_PROBLEM REQUIREMENTS_: In the records below, pick out all lines containing the word "cols".

_INFORMATION_:
+-------+
Lemma analyse_stratifies_witness :
  exists a, @analyse ConcreteRdf.oxrdf Sample.program = Ok a /\
  exists i, stratum_of a Sample.rooted = Some i.
Proof.
  destruct sample_analysis as (a & H & Hs). exists a. split; [exact H|].
  apply (proj1 (analyse_stratifies Sample.program a H)).
  eexists. split; [left|]. done.
Defined.

Lemma strata_shapes_witness :
  exists a, @analyse ConcreteRdf.oxrdf Sample.program = Ok a /\
  some_rule (OX := ConcreteRdf.oxrdf) [Sample.ancestor] 1 (rules Sample.program).
Proof.
  destruct sample_analysis as (a & H & Hs). exists a. split; [exact H|].
  apply (strata_shapes Sample.program a H (mkStratum [Sample.ancestor] Linear)). rewrite Hs. left.
Defined.

Lemma analyse_errors_witness :
  @analyse ConcreteRdf.oxrdf Sample.cyclic = Err (DatalogError.Unstratified "negation" ["rooted"]) /\
  genuine_cycle (OX := ConcreteRdf.oxrdf) Sample.cyclic "negation" ["rooted"].
Proof.
  assert (@analyse ConcreteRdf.oxrdf Sample.cyclic = Err (DatalogError.Unstratified "negation" ["rooted"])) as H
    by by vm_compute.
  split; [exact H|]. exact (analyse_errors Sample.cyclic _ H).
Defined.
(** [String::from_utf8_lossy]; [skip] bytes of a sequence remain, copied when [keep]. *)
Fixpoint utf8_lossy (skip : nat) (keep : bool) (s : string) : string :=
  match s with
  | EmptyString => EmptyString
  | String c s =>
      match skip with
      | S skip => if keep then String c (utf8_lossy skip keep s) else utf8_lossy skip keep s
      | O =>
          let '(valid, n) := utf8_sequence c s in
          if valid : bool then String c (utf8_lossy (n - 1) true s)
          else replacement +:+ utf8_lossy (n - 1) false s
      end
  end.
Definition from_utf8_lossy (s : string) : string := utf8_lossy 0 true s.

(** [String::push(b as char)] for a byte [b]: the UTF-8 encoding of the character. *)
Definition encode_char (c : ascii) : string :=
  if byte_val c <? 128 then String c ""
  else String (byte_of (192 + Z.shiftr (byte_val c) 6)) (String (byte_of (128 + Z.land (byte_val c) 63)) "").
Fixpoint encode_chars (s : string) : string :=
  match s with EmptyString => EmptyString | String c s => encode_char c +:+ encode_chars s end.

Definition is_ascii (c : ascii) : bool := byte_val c <? 128.

(** [fix_utf8], from the characters the string is made of. *)
Definition fix_utf8 (chars : string) : string :=
  if all_chars is_ascii chars then chars else from_utf8_lossy chars.

(** ** The lexer *)

Record Lexer := mkLexer { lx_rest : string; lx_span : Span }.

Definition Lexer_new (src : string) : Lexer := mkLexer src (mkSpan 1 1).

Definition wrap_u32 (z : Z) : Z := z mod 2 ^ 32.

Definition LF : ascii := "010"%char.
Definition CR : ascii := "013"%char.
Definition TAB : ascii := "009"%char.
Definition DQUOTE : ascii := "034"%char.

Definition advance (b : ascii) (sp : Span) : Span :=
  if Ascii.eqb b LF then mkSpan (wrap_u32 (line sp + 1)) 1
  else mkSpan (line sp) (wrap_u32 (column sp + 1)).

Definition head_byte (s : string) : option ascii :=
  match s with String b _ => Some b | EmptyString => None end.
Definition peek (lx : Lexer) : option ascii := head_byte (lx_rest lx).
Definition peek_at (n : nat) (lx : Lexer) : option ascii := String.get n (lx_rest lx).

Definition bump (lx : Lexer) : Lexer :=
  match lx_rest lx with
  | String b r => mkLexer r (advance b (lx_span lx))
  | EmptyString => lx
  end.

(** White space and comments; [comment] is the inner loop, up to the end of the line. *)
Fixpoint skip_trivia_from (comment : bool) (s : string) (sp : Span) : Lexer :=
  match s with
  | EmptyString => mkLexer s sp
  | String b r =>
      if comment then skip_trivia_from (negb (Ascii.eqb b LF)) r (advance b sp)
      else if is_ascii_whitespace b then skip_trivia_from false r (advance b sp)
      else if Ascii.eqb b "%" || Ascii.eqb b "#" then skip_trivia_from true r (advance b sp)
      else mkLexer s sp
  end.
Definition skip_trivia (lx : Lexer) : Lexer := skip_trivia_from false (lx_rest lx) (lx_span lx).
(** The table an atom reading the store reads, with the conditions of an [at]. *)
Definition atom_source (a : Atom) (al : string) : comp (string * list string) :=
  match at_ a with
  | None => mret (quad_source, [])
  | Some at_ =>
      if o_include_inferred options then refuse (DatalogError.Unsupported
        "inferences describe the current state only; they cannot be combined with `at`")
      else match at_ with
      | AtVersion r =>
          tick ← get_or (o_versions options !! r) (DatalogError.Unsupported ("version " +:+ r +:+
            " was not resolved: run the program through a store with a change log"));
          mret (as_of_sql (show_Z tick), [])
      | AtVar v =>
          _ ← require_log;
          let t := at_placeholder v in
          mret ("quad_log",
            [al +:+ ".op = 1 AND " +:+ al +:+ ".tx <= " +:+ t +:+ " AND NOT EXISTS (SELECT 1 FROM quad_log r " +:+
             "WHERE r.s = " +:+ al +:+ ".s AND r.p = " +:+ al +:+ ".p AND r.o = " +:+ al +:+ ".o AND r.g = " +:+
             al +:+ ".g AND r.tx > " +:+ al +:+ ".tx AND r.tx <= " +:+ t +:+ ")"])
      end
  end.

Definition Source : Type := string * list string * list string.

Definition history_source (h : HistoryRel) : comp Source :=
  let refused := refuse (DatalogError.Unsupported (HistoryRel.name h +:+ "/" +:+ show_nat (HistoryRel.arity h) +:+
    " reads the history: this store keeps none (versioning level `off`)")) in
  match o_history options with
  | None => refused
  | Some state =>
      if has_ticks state then
        match h with
        | Commit => mret (commits_rel_sql state, ["c"; "parent"; "time"; "author"], [])
        | Added | Removed =>
            _ ← require_log;
            mret (changes_rel_sql (bool_decide (h = Added)), ["s"; "p"; "o"; "g"; "c"], [])
        | Branch =>
            main ← register_const (TermLiteral (new_simple_literal "main"));
            mret (branches_rel_sql main, ["name"; "c"], [])
        end
      else refused
  end.

Definition numbered (n : nat) : list string := (fun i => "c" +:+ show_nat i) <$> seq 0 n.

Definition nearest_source (a : Atom) (rank : bool) : comp Source :=
  let form := Pred.to_string (pred a) in
  if negb (vectors caps) then refuse (DatalogError.Unsupported (form +:+
    " needs a backend with vector functions, such as Turso (oxilite-turso)"))
  else
  let constant i what : comp Term :=
    arg ← index (args a !! i);
    match arg with
    | ArgConst t => mret t
    | _ => refuse (DatalogError.Unsupported (form +:+ ": the " +:+ what +:+ " must be a constant"))
    end in
  name_t ← constant 0%nat "index name";
  query_t ← constant 1%nat "query (a vector string or a node IRI)";
  k_t ← constant 2%nat "k";
  name ← match name_t with
         | TermLiteral l => mret (lit_value l)
         | _ => refuse (DatalogError.Unsupported (form +:+ ": the index name must be a string"))
         end;
  idx ← get_or (vector.find (o_vector_indexes options) name)
    (DatalogError.Unsupported ("there is no built vector index named " +:+ name));
  query ← match query_t with
          | TermLiteral l => mret (vector.QVector (lit_value l))
          | TermNamedNode n => mret (vector.QNode (TermNamedNode n))
          | _ => refuse (DatalogError.Unsupported (form +:+
              ": the query must be a vector string or a node IRI"))
          end;
  k ← get_or (match k_t with TermLiteral l => parse_u64 (lit_value l) | _ => None end)
    (DatalogError.Unsupported (form +:+ ": k must be a positive integer"));
  knn ← lift (map_err (fun e => Refused (DatalogError.Store e)) (vector.knn_ranked_sql idx query k));
  n ← register_const name_t;
  q ← register_const query_t;
  kk ← register_const k_t;
  let select := show_Z n +:+ " AS c0, " +:+ show_Z q +:+ " AS c1, " +:+ show_Z kk +:+ " AS c2, knn.s AS c3" +:+
    (if rank then ", " +:+ show_Z int_zero +:+ " + knn.r AS c4" else "") in
  _ ← note (form +:+ " searches vector index " +:+ vx_name idx +:+ " (" +:+ Metric.name (vx_metric idx) +:+
    ", k = " +:+ show_Z k +:+ ")");
  mret ("(SELECT " +:+ select +:+ " FROM (" +:+ knn +:+ ") AS knn)", numbered (if rank then 5 else 4), []).

(** A mutually recursive member being compiled: its name and its component. *)
Definition SccCtx : Type := string * Stratum.

Definition position (p : Pred) (ps : list Pred) : option nat := fst <$> list_find (fun q => q = p) ps.

Definition default_graph_only (al : string) : list string :=
  if o_union_default_graph options then [] else [al +:+ ".g = 0"].

Definition source_of (a : Atom) (al : string) (scc : option SccCtx) : comp Source :=
  if is_derived (pred a) then
    let cols := numbered (arity_of (pred a)) in
    rels ← gets k_fixpoint_rel;
    match rels !! pred a with
    | Some rel => mret ("datalog_work", cols,
        [al +:+ ".run = " +:+ show_Z run_no; al +:+ ".rel = " +:+ show_nat rel])
    | None =>
        match (match scc with Some (n, s) => t ← position (pred a) (preds s); Some (n, t) | None => None end) with
        | Some (n, t) => mret (n, cols, [al +:+ ".tag = " +:+ show_nat t])
        | None =>
            names ← gets k_names;
            n ← get_or (names !! pred a) (DatalogError.UnknownGoal (Pred.to_string (pred a)));
            mret (n, cols, [])
        end
    end
  else match pred a with
  | PHistory h => history_source h
  | Nearest rank => nearest_source a rank
  | Edb iri =>
      id ← register_const (TermNamedNode iri);
      let unary := (length (args a) =? 1)%nat in
      let extra := (if unary then [al +:+ ".p = " +:+ show_Z rdf_type_id; al +:+ ".o = " +:+ show_Z id]
                    else [al +:+ ".p = " +:+ show_Z id]) ++ default_graph_only al in
      '(source, more) ← atom_source a al;
      mret (source, if unary then ["s"] else ["s"; "o"], extra ++ more)
  | PTriple graph =>
      '(source, more) ← atom_source a al;
      mret (source, ["s"; "p"; "o"] ++ (if graph then ["g"] else []),
        (if graph then [] else default_graph_only al) ++ more)
  | Idb name => refuse (DatalogError.UnknownGoal name)
  end.

(** ** One rule *)

Definition bind_arg (al : string) (columns : list string) (f : Frame) (ia : nat * Arg) : comp Frame :=
  c ← index (columns !! ia.1);
  let col := al +:+ "." +:+ c in
  match ia.2 with
  | Wildcard => mret f
  | ArgVar v => mret match binding f !! v with
                     | Some prev => push_wheres f [col +:+ " = " +:+ prev]
                     | None => bind_var f v col
                     end
  | ArgConst t => id ← register_const t; mret (push_wheres f [col +:+ " = " +:+ show_Z id])
  end.

Definition enumerate {A} (l : list A) : list (nat * A) := zip (seq 0 (length l)) l.

Definition bind_atom (a : Atom) (f : Frame) (scc : option SccCtx) : comp Frame :=
  al ← alias;
  '(source, columns, extra) ← source_of a al scc;
  foldC (bind_arg al columns) (push_wheres (push_from f (source +:+ " " +:+ al)) extra) (enumerate (args a)).

Definition negated_arg (al : string) (columns : list string) (f : Frame)
    (s : list string * gmap string string) (ia : nat * Arg) : comp (list string * gmap string string) :=
  c ← index (columns !! ia.1);
  let col := al +:+ "." +:+ c in
  match ia.2 with
  | Wildcard => mret s
  | ArgVar v => mret match binding f !! v with
                     | Some outer => (s.1 ++ [col +:+ " = " +:+ outer], s.2)
                     | None => match s.2 !! v with
                               | Some prev => (s.1 ++ [col +:+ " = " +:+ prev], s.2)
                               | None => (s.1, <[v := col]> s.2)
                               end
                     end
  | ArgConst t => id ← register_const t; mret (s.1 ++ [col +:+ " = " +:+ show_Z id], s.2)
  end.

Definition where_clause (conds : list string) : string :=
  match conds with [] => "" | _ => " WHERE " +:+ join " AND " conds end.

Definition negated_sql (a : Atom) (f : Frame) (scc : option SccCtx) : comp string :=
  al ← alias;
  '(source, columns, extra) ← source_of a al scc;
  '(conds, _) ← foldC (negated_arg al columns f) (extra, ∅) (enumerate (args a));
  mret ("NOT EXISTS (SELECT 1 FROM " +:+ source +:+ " " +:+ al +:+ where_clause conds +:+ ")").

Definition head_term (arg : Arg) (f : Frame) (h : Head) : comp string :=
  match arg with
  | ArgVar v => get_or (binding f !! v) (DatalogError.Unsafe (Pred.to_string (head_pred h)) ("?" +:+ v))
  | ArgConst t => id ← register_const t; mret (show_Z id)
  | Wildcard => refuse (DatalogError.Unsafe (Pred.to_string (head_pred h)) "_")
  end.

Definition aggregate (func : AggFn) (var : string) (f : Frame) (h : Head) : comp string :=
  let zero := show_Z int_zero in
  if String.eqb var "*" then
    match func with
    | Count | CountDistinct => mret ("(COUNT(*) + " +:+ zero +:+ ")")
    | _ => refuse (DatalogError.unsupported (agg_name func +:+ "(*) is only defined for COUNT"))
    end
  else
    col ← get_or (binding f !! var)
      (DatalogError.Unsafe (Pred.to_string (head_pred h)) ("?" +:+ var));
    match func with
    | Count => mret ("(COUNT(" +:+ col +:+ ") + " +:+ zero +:+ ")")
    | CountDistinct => mret ("(COUNT(DISTINCT " +:+ col +:+ ") + " +:+ zero +:+ ")")
    | Sum => mret ("(CAST(SUM(" +:+ numeric col +:+ ") AS INTEGER) + " +:+ zero +:+ ")")
    | Min | Sample => mret ("MIN(" +:+ col +:+ ")")
    | Max => mret ("MAX(" +:+ col +:+ ")")
    | Avg | GroupConcat => refuse (DatalogError.unsupported (agg_name func +:+
        " produces a value that has no inline term id; compute it in the goal projection instead"))
    end.
(** ** Constraints *)

(** The lexical form of a term ([STR]); a triple term is printed. *)
Definition lexical_form (t : Term) : string :=
  match t with
  | TermNamedNode n => n
  | TermBlankNode b => b
  | TermLiteral l => lit_value l
  | other => term_to_string other
  end.

Definition numeric_literal (t : Term) : option string :=
  match t with
  | TermLiteral l =>
      _ ← numeric_rank (lit_datatype l);
      v ← F64.parse (lit_value l);
      Some (if F64.eqb v (F64.trunc v) && F64.ltb (F64.abs v) (F64.of_Z (9 * 10 ^ 15))
            then show_Z (F64.to_i64 v) else F64.display v)
  | _ => None
  end.

Definition binary (op : BinOp) (l r : Val.t) : Val.t :=
  let num o := "(" +:+ Val.as_num l +:+ " " +:+ o +:+ " " +:+ Val.as_num r +:+ ")" in
  let equal o := if Val.is_term l && Val.is_term r
                 then "(" +:+ Val.raw l +:+ " " +:+ o +:+ " " +:+ Val.raw r +:+ ")" else num o in
  match op with
  | OAnd => Val.Bool ("((" +:+ Val.as_bool l +:+ ") AND (" +:+ Val.as_bool r +:+ "))")
  | OOr => Val.Bool ("((" +:+ Val.as_bool l +:+ ") OR (" +:+ Val.as_bool r +:+ "))")
  | ODiv => Val.Num ("(" +:+ Val.as_num l +:+ " * 1.0 / NULLIF(" +:+ Val.as_num r +:+ ", 0))")
  | OAdd => Val.Num (num "+")
  | OSub => Val.Num (num "-")
  | OMul => Val.Num (num "*")
  | OEq => Val.Bool (equal "=")
  | ONe => Val.Bool (equal "<>")
  | OLt => Val.Bool (num "<")
  | OLe => Val.Bool (num "<=")
  | OGt => Val.Bool (num ">")
  | OGe => Val.Bool (num ">=")
  end.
+-------+
_OUTPUT FOR THIS TASK_:
    let cols := numbered (arity_of (pred a)) in
    | Some rel => mret ("datalog_work", cols,
        | Some (n, t) => mret (n, cols, [al +:+ ".tag = " +:+ show_nat t])
            mret (n, cols, [])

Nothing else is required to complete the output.